OnSemi has been doing some prep work and their initial power estimation for the core came back at 4-6W. This is without clock-gating, so when they get their synthesis tools to properly infer clock-gating, power will drop by probably 1/3. This is still huge, and doesn't account for memory and I/O power, which could be significant. My gut feeling is that we can get the power down to 5W and not need cooling by using a 17x17mm BGA package.
This all seems, outrageous, I know. I think we are being very ambitious for a 180nm process. This level of design complexity really needs 90nm, or less, to be practical. 40nm would be great - low power and GHz+ speed, but we don't have the budget for that.

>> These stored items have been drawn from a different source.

(** A callback that registers a failure where the second frame is not ten
    times the first. *)
Definition ten_times (a b : nat) : list string :=
  if (10 * a =? b)%nat then [] else ["frames differ"].

(** X1 at trajectories of three and two frames whose second frames
    differ. *)
Lemma compareAllFramePairs_full_trace_witness :
  exists evs m',
    compareAllFramePairs 3 ten_times (mkManager [1; 2; 3] [10; 21])%nat
      = Some (evs, m') /\
    evs = concat (map (pair_events ten_times) (zip [1; 2; 3] [10; 21]))%nat
            ++ map AddFailure (length_mismatch 3 2) /\
    registered_failures evs
    = concat (map (fun p => ten_times p.1 p.2) (zip [1; 2; 3] [10; 21]))%nat
        ++ length_mismatch 3 2.
Proof.
  apply (compareAllFramePairs_full_trace ten_times [1; 2; 3]%nat [10; 21]%nat
           (mkManager [1; 2; 3] [10; 21])%nat 3%nat).
  - repeat (econstructor; try reflexivity).
  - repeat (econstructor; try reflexivity).
  - cbn. lia.
Defined.

(** The trace of that run, spelled out. *)
Example full_trace_spelled_out :
  compareAllFramePairs 3 ten_times (mkManager [1; 2; 3] [10; 21])%nat
  = Some ([CompareTwoFrames 1 10; CompareTwoFrames 2 21;
           AddFailure "frames differ"; AddFailure first_longer]%nat,
          mkManager [3]%nat []).
Proof. reflexivity. Qed.

(** X2 at two trajectories of two frames that agree. *)
Lemma comparison_passes_iff_witness :
  exists evs m',
    compareAllFramePairs 3 ten_times (mkManager [1; 2] [10; 20])%nat
      = Some (evs, m') /\
    (registered_failures evs = [] <->
     length [1; 2]%nat = length [10; 20]%nat /\
     Forall (fun p => ten_times p.1 p.2 = []) (zip [1; 2] [10; 20])%nat).
Proof.
  apply (comparison_passes_iff ten_times [1; 2]%nat [10; 20]%nat
           (mkManager [1; 2] [10; 20])%nat 3%nat).
  - repeat (econstructor; try reflexivity).
  - repeat (econstructor; try reflexivity).
  - cbn. lia.
Defined.

(** X3 at trajectories of three and two frames, the logs empty at the
    start. *)
Lemma readers_used_by_protocol_witness :
  exists evs m',
    compareAllFramePairs 3 ten_times
      (mkManager ([1; 2; 3]%nat, []) ([10; 20]%nat, [])) = Some (evs, m') /\
    compareAllFramePairs 3 ten_times (mkManager [1; 2; 3] [10; 20])%nat
      = Some (evs, unlogged m') /\
    exists k b1 b2,
      (first_ m').2 = [] ++ rounds k ++ [Probed b1] /\
      (second_ m').2 = [] ++ rounds k ++ [Probed b2] /\
      b1 && b2 = false /\
      length (compared_pairs evs) = k.
Proof.
  eexists _, _. split.
  - vm_compute. reflexivity.
  - apply (readers_used_by_protocol ten_times 3
             (mkManager ([1; 2; 3]%nat, []) ([10; 20]%nat, []))).
    vm_compute. reflexivity.
Defined.

(** X7 at trajectories of three and two frames: three probes of each
    reader, two frames taken from each, the third frame of the first
    probed and left. *)
Lemma readers_probed_min_plus_one_witness :
  exists evs m',
    compareAllFramePairs 3 ten_times
      (mkManager ([1; 2; 3]%nat, []) ([10; 20]%nat, [])) = Some (evs, m') /\
    (first_ m').2 = [] ++ rounds 2 ++ [Probed true] /\
    (second_ m').2 = [] ++ rounds 2 ++ [Probed false].
Proof.
  apply (readers_probed_min_plus_one ten_times [1; 2; 3]%nat [10; 20]%nat
           [1; 2; 3]%nat [10; 20]%nat [] [] 3%nat).
  - repeat (econstructor; try reflexivity).
  - repeat (econstructor; try reflexivity).
  - cbn. lia.
Defined.

(** X4 at two counters. *)
Lemma endless_readers_never_return_witness :
  compareAllFramePairs 1000 (fun _ _ => []) (mkManager 5 7)%nat = None.
Proof.
  apply (endless_readers_never_return (fun _ _ => []) (fun _ => True) (fun _ => True)).
  - intros r _. exists r, r, (S r). repeat split.
  - intros r _. exists r, r, (S r). repeat split.
  - exact I.
  - exact I.
Defined.

End FramePairTraceFacts.

(* ===================================================================== *)
(** * Part V: the prototypes of [inner_sse.h]                             *)
(* ===================================================================== *)

Module PrototypeFacts.
Import Kernel Prototypes.

(** X5. The four digits in the name of a prototype fix its parameter list:
    the ten common parameters; then [charge], [facel], [Vc] unless the
    first digit is 0; then [type], [ntype], [nbfp], [Vnb] unless the
    second digit is 0; then [tabscale], [VFtab] when one of the two is 3;
    then [nsatoms] when the third digit is 1.  The fourth digit is 0 in
    all 24 declarations, and no two of them share their digits. *)
Theorem prototype_by_code :
  (forall v, prototype v = args_of_code (electro v) (vdw v) (solvent v)) /\
  (forall v, last_digit v = O) /\
  (forall v w, (electro v, vdw v, solvent v) = (electro w, vdw w, solvent w) -> v = w).
Proof.
  split; [|split].
  - intros v. destruct v; vm_compute; reflexivity.
  - intros v. destruct v; reflexivity.
  - intros v w. destruct v; destruct w; vm_compute; intros Heq;
      first [reflexivity | discriminate Heq].
Qed.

I don't know what level of enthusiasm there might be for a 5W BGA Prop2 that costs $12. I think the 5W is worse than $12.
What we can do at this point:
A) Continue on the current trajectory.
Pare down the design, jettisoning all kids of features, like hub exec, and get back to something much smaller and maybe faster. The current FPGA implementation could be further honed and later, hopefully, made into a chip using a smaller technology.
C) Drop the current design to four cogs, which would also reduce cache sizes and hub memory down to 128KB. This would also allow us to shrink the die considerably, as we could change the I/O pin aspect ratio to allow them to fit together more densely, occupying more of what was needed for the core. This would also mean the whole chip would fit on an FPGA.
D) Retire to an opium den.
E) Other ideas?